Cornering on the Honda CB125R

We’ve covered this comprehensively before but to recap, there are five elements that you can break down into three main activities – wobbling around at low speed in a car park, learning theory in a classroom, and then taking all of that out onto the road with an instructor. 

If you’ve got eight minutes spare and want to laugh at me doing the former then my efforts have been immortalised in a video, where I commit loads of newbie errors like leaving my indicator on after a turn, putting both feet down when stopping and using about 9,000rpm to pull away. 

Anyway, if you’re anything like me (I watched about a dozen videos and read as many articles on the CBT before the big day) then you’re here to get an insight into what is quite a mysterious process, so I’ll put your mind at rest by stating outright that the CBT is not a test, you can’t fail it (although you can be asked to come back for more training), and your instructor won’t be expecting Michael Dunlop levels of natural riding ability.

What are the classroom sessions for?

Here you’ll be taught about all the equipment you legally need and the stuff you don’t legally need but should have anyway.
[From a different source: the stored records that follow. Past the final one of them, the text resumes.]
(** The contract, then the init code. *)
Abbreviation opened :=
  ((execute_transfer World.caller World.contract 7
    (M_result (F := EthereumError) (record_base_gas_cost false [])
      (begin_initial_transaction false (Some 50000%N)
        (pre_pay_transactions World.caller (Some 50000%N) World.price (handler_new init_account_storage (World.host code))).2).2).2).2).
Definition creator : Machine := machine_new code [] (mkContext World.contract World.caller 7).
Lemma creation_diverges fuel : diverges (create (execute env fuel) World.contract (SchemeLegacy World.contract) 0 Toy.LOOP None)
  (pre_validate env (Toy.context creator) Byte.xf0 tt opened).2.
Proof.
  unfold create. current. computed (inr tt : EthereumError + unit). apply diverges_bind, diverges_result. unfold execute_create.
  computed (create_address_legacy World.contract 0). current.
  match goal with |- diverges (if ?b then _ else _) _ => test b false end. match goal with |- diverges (if ?b then _ else _) _ => test b false end.
  computed false. computed TransferReturned. computed tt. apply diverges_bind, diverges_result, loop_diverges; [split; [done|by left]|].
  vm_compute. split; [reflexivity|split; [discriminate|reflexivity]].
Qed.
Lemma creator_diverges fuel : diverges (execute env fuel creator) opened.
Proof.
  destruct fuel as [|fuel]; [done|]. cbn [execute]. apply diverges_bind. unfold execute_step. current. apply diverges_bind.
  change (step creator) with (Ask (PreValidate (Toy.context creator) Byte.xf0 tt) (Toy.result_of creator (Toy.effect Byte.xf0 (Toy.jump [] creator) creator))).
  cbn [interp handle]. computed (inr tt : ExitError + unit). cbn [Toy.result_of].
  change (Toy.effect Byte.xf0 (Toy.jump [] creator) creator) with
    (Ask (Create World.contract (SchemeLegacy World.contract) 0 Toy.LOOP None) (fun _ : CreateOutcome => Ret (E := HandlerE unit) (Toy.jump [] creator, Continue))).
  cbn [interp handle]. apply diverges_bind, creation_diverges.
Qed.
Lemma run_diverges fuel : (World.run fuel code World.contract [] 50000 1000000000).1 = Diverge.
Proof.
  assert (H : diverges (run_in_handler env fuel (Some World.contract) World.caller [] (Some 50000%N) (Some 7%N) true) (handler_new init_account_storage (World.host code))).
  - unfold run_in_handler. change (effective_gas_price env) with World.price. cbn [negb]. computed true. apply diverges_bind, diverges_result. unfold call_contract. computed tt. computed (inr tt : ExitError + unit).
    apply diverges_bind, diverges_result. unfold execute_call. change (mkTransfer World.caller World.contract <$> Some 7%N) with (Some (mkTransfer World.caller World.contract 7)).
    cbn [default ctx_caller tr_value id]. current. match goal with |- diverges (if ?b then _ else _) _ => test b false end.
    computed TransferReturned. current. match goal with |- context [precompiles_execute ?s ?a ?i ?c ?b ?t] => test (precompiles_execute (S := Store) s a i c b t) (@None (M Handler EthereumError PrecompileOutcome)) end.
    match goal with |- diverges (if negb ?b then _ else _) _ => test b false end. computed code. unfold h_code.
    rewrite (reads_account_value (S := Store) [] EvmAccounts.code World.contract reads_code). apply diverges_bind, creator_diverges.
  - unfold diverges in H. unfold run_transaction_with. fold env. by destruct (run_in_handler _ _ _ _ _ _ _ _ _) as [[]].
Qed.
End Unmetered.
(** A contract that was called creates one whose init code loops: the creation does not return, whatever the fuel. *)
Lemma create_runs_unmetered_witness :
  let h := (begin_initial_transaction (S := Store) false (Some 50000%N) (handler_new init_account_storage World.rich)).2 in
  (create (execute Unmetered.env 100) World.caller (SchemeLegacy World.caller) 0 Toy.LOOP None h).1 = Diverge.
Proof.
  cbn zeta. rewrite (create_runs_unmetered (vm := Toy.vm) Unmetered.env Unmetered.looping World.caller (SchemeLegacy World.caller) 0 Toy.LOOP 100).
  - vm_compute. reflexivity.
  - exact Unmetered.toy_loops.
  - intros context. split; [reflexivity|left; reflexivity].
  - vm_compute. split; [discriminate|reflexivity].
Defined.
(* ===== verification/EvmInbox.v ===== *)
(** Reading the inbox: the stage one of the kernel.

    Models [read_input], [handle_deposit] and [read_inbox] of [etherlink/kernel_evm/kernel/src/inbox.rs], and [stage_one.rs].  The messages about chunked
    transactions are those of [EvmChunks].  Then: [InboxLaws] states what a host promises of its inbox, and a transaction sent in chunks, as external
    messages for the rollup, is read by the kernel. *)

From S2P Require Import Prelude Endian KernelPath KernelHost KernelRuntime KernelStore KernelStoreLaws KernelStorage KernelInput SdkNom SdkMicheline SdkMichelson SdkMessages Rlp EvmErrors EvmStorage LinkedList EthTypes EthSign EvmTx EthBlock EvmStore EvmChunks EvmParsing EvmBlueprints EvmAccounts EvmApply EvmBlock EvmStageZero EvmSimulation.

Record InboxContent : Type := mkInboxContent {
  kernel_upgrade : option KernelUpgrade; inbox_transactions : list Transaction; sequencer_blueprints : list SequencerBlueprint
}.

Section inbox.
Context {S : Type} {core : SmartRollupCore S} {input : InputCore S} {nom : NomCrate} {de : DataEncoding} {b58 : Base58Crate} {crypto : CryptoCrate}
  {hex : HexCrate} {secp : Secp} {crate : RlpCrate} {eth : EthCrates} {fle : U256FromLe} {lc : LogCrates} {conf : EvmConfig} {exec : EvmExecution (S := S)}.
Abbreviation kM := (M S Error).
Abbreviation hM := (M S Anyhow).

(** What does not change while the inbox is read. *)
Record InboxConfig : Type := mkInboxConfig {
  smart_rollup_address : bytes; tezos_contracts : TezosContracts; cfg_delayed_bridge : option bytes; cfg_sequencer : option PublicKey
}.

(** [inbox_is_empty] is cleared when there is an input: the result is not [NoInput]. *)
Definition read_input (cfg : InboxConfig) : kM InputResult :=
  input ← host KernelInput.read_input;
  match input with
  | Some input => lift (parse (KernelInput.payload input) (smart_rollup_address cfg) (tezos_contracts cfg) (cfg_delayed_bridge cfg) (cfg_sequencer cfg))
  | None => mret NoInput
  end.

Definition handle_deposit (deposit : Deposit) : kM Transaction :=
  deposit_nonce ← get_and_increment_deposit_nonce;
  let to_hash := le_bytes 32 (amount deposit) ++ receiver deposit ++ le_bytes 4 deposit_nonce in
  let kec := keccak256 to_hash in
  if length kec =? TRANSACTION_HASH_SIZE then mret (mkTransaction kec (TDeposit deposit)) else fail InvalidConversion.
On that point, you might not have all your own gear yet, and while the centre I used (Wheels Honda in Peterborough) had a stock of clothing to borrow, I took my own gloves and boots because I figured it was worth having familiarity in the bike’s main contact points.

You’ll also head back into the classroom before the road ride to discuss lane positioning and what the main hazards are, plus the legal things you need like insurance, an MOT and L plates. I suspect this is also a chance for the instructor to gauge whether you’re going to be a liability, or worse, a bit of a weapon, when faced with actual traffic.

We spent a while chatting about the main cause of a crash (rider error, not other people) and how to deal with mistakes made by other road users. Remember that you have two ears and one mouth for a reason during this bit.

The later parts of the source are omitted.